The following great op-ed piece appeared in the Gulf Daily News on October 23, 2009:

Lock up rogue sponsors - not their victims!
By Les Horton

Yet again we see a report in the GDN of two allegedly abused workers trapped in Bahrain because their sponsors refuse to hand over their passports.

The Migrant Workers Protection Society criticises police for alleged lack of co-operation and in fact obstructing efforts to rescue such people by either arresting them or handing them back to their sponsors, like pieces of property.

On the other hand, the Interior Ministry says the MWPS needs to work within the rules and to go through the ministry's Complaints and Human Rights Directorate - a doubtless laborious exercise in what are urgent situations.

But no-one seems to be addressing the real issue - that the sponsors themselves are guilty of the crime of theft and as such should be arrested and charged.

A passport is the property of the country which issues it and no-one, repeat no-one, has the right to seize it, certainly not employers, whether they be corporations or housewives taking on a maid.

To do so is theft and embassies should stop pussyfooting around and file formal charges every time a sponsor refuses to hand back a passport, regardless of the allegations and counter-allegations between the two parties.
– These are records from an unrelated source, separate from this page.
Lemma next_queue_len_eq s L F : rbb_ok s L F ->
  rt_rbb_next_blk_queue_len s = Some (total_size s (queue_run s (2 ^ 32) L)).
Proof.
  intros Hok. pose proof (length_used _ _ _ Hok) as Hlen. destruct Hok. unfold rt_rbb_next_blk_queue_len.
  rewrite (slist_isempty _ _ _ ok_used). unfold rt_slist_first, rbb_end in *. pose proof ok_used as [_ Hc].
  pose proof (laid_total s L ltac:(lia) ok_laid) as Ht.
  assert (Hpos : forall b, b ∈ L -> 1 <= b_size s b) by (intros b Hb; by apply (laid_inside s L)).
  destruct L as [|a L]; [done|]. rewrite bool_decide_eq_false_2 by done.
  assert (G : forall L x fuel, chain (rbb_links s) x (blks L) -> (length L < fuel)%nat -> total_size s L < 2 ^ 32 ->
    (forall b, b ∈ L -> 1 <= b_size s b) ->
    next_queue_len_loop fuel (rbb_links s x) None 0 s = Some (total_size s (queue_run s (2 ^ 32) L))); [|apply G; try done; lia].
  clear. induction L as [|b L IH]; intros x fuel Hc Hf Hlt Hpos; (destruct fuel as [|fuel]; [simpl in *; lia|]);
    cbn [chain blks fmap list_fmap] in Hc; cbn [next_queue_len_loop]; [by rewrite Hc|].
  destruct Hc as [-> Hc]. cbn [blk_entry mbind option_bind queue_run]. simpl in Hlt, Hf. pose proof (Hpos b ltac:(left)).
  pose proof (total_pos s L ltac:(set_solver)). unfold rt_slist_next. destruct (decide (b_status s b = RT_RBB_BLK_PUT)).
  - rewrite decide_False by naive_solver. rewrite u32_id by lia. rewrite (next_queue_len_run s L); try done; try lia. set_solver.
  - rewrite decide_True by done. apply IH; try done; try lia. set_solver.
Qed.

(** * Sequences of calls *)

(** One call with arguments as the interface asks for.  A size has at least one byte; the
    size of a first block, asked for while no block is in the list, is at most that of the
    buffer, which [rt_rbb_blk_alloc] does not check ([first_block_too_large]). *)
Inductive rbb_step (null_next : option (option rbb_node)) (s s' : rbb) : Prop :=
| step_alloc sz r : 1 <= sz < 2 ^ 24 ->
    (rt_slist_isempty BlkList (rbb_links s) = true -> sz <= rbb_size s) -> rt_rbb_blk_alloc sz s = Some (r, s') -> rbb_step null_next s s'
| step_put b r : (b < blk_max_num s)%nat -> b_status s b = RT_RBB_BLK_INITED -> rt_rbb_blk_put b s = Some (r, s') ->
    rbb_step null_next s s'
| step_get r : rt_rbb_blk_get s = Some (r, s') -> rbb_step null_next s s'
| step_free b r : (b < blk_max_num s)%nat -> b_status s b <> RT_RBB_BLK_UNUSED -> rt_rbb_blk_free b s = Some (r, s') ->
    rbb_step null_next s s'
| step_queue len q r : rt_rbb_blk_queue_get null_next len q s = Some (r, s') -> rbb_step null_next s s'.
If the sponsor then claims to have lost the passport - as many do - then the charge should stand, since being in possession of it against the employees' will was illegal in the first place.

Bahrain has in recent years publicly acknowledged the practice of employers taking possession of passports and that it is illegal - but has done nothing about it.

Embassies are sadly more concerned with securing business for their respective countries than with protecting citizens overseas, so they do nothing about it either.

It is time ambassadors did their jobs and demanded that host countries, be it Bahrain or elsewhere, stop ignoring international law. Police still act on the assumption that sponsors have rights over employees which the government itself has said they do not - it has in fact said that there is no such thing in law as a "sponsor".

So police must stop handing back so-called runaways to the sponsors. If by leaving their employment, they have broken the immigration laws, then they should be handed over to immigration authorities and their embassies informed.

This ability of sponsors to effectively hold people prisoner in Bahrain is straight out of the dark ages and is a blemish on Bahrain's character.

It is time embassies, the police and the government each did their jobs in ensuring that laws are properly enforced.

If a sponsor refuses to hand back a passport, put him in the cells - not the victim.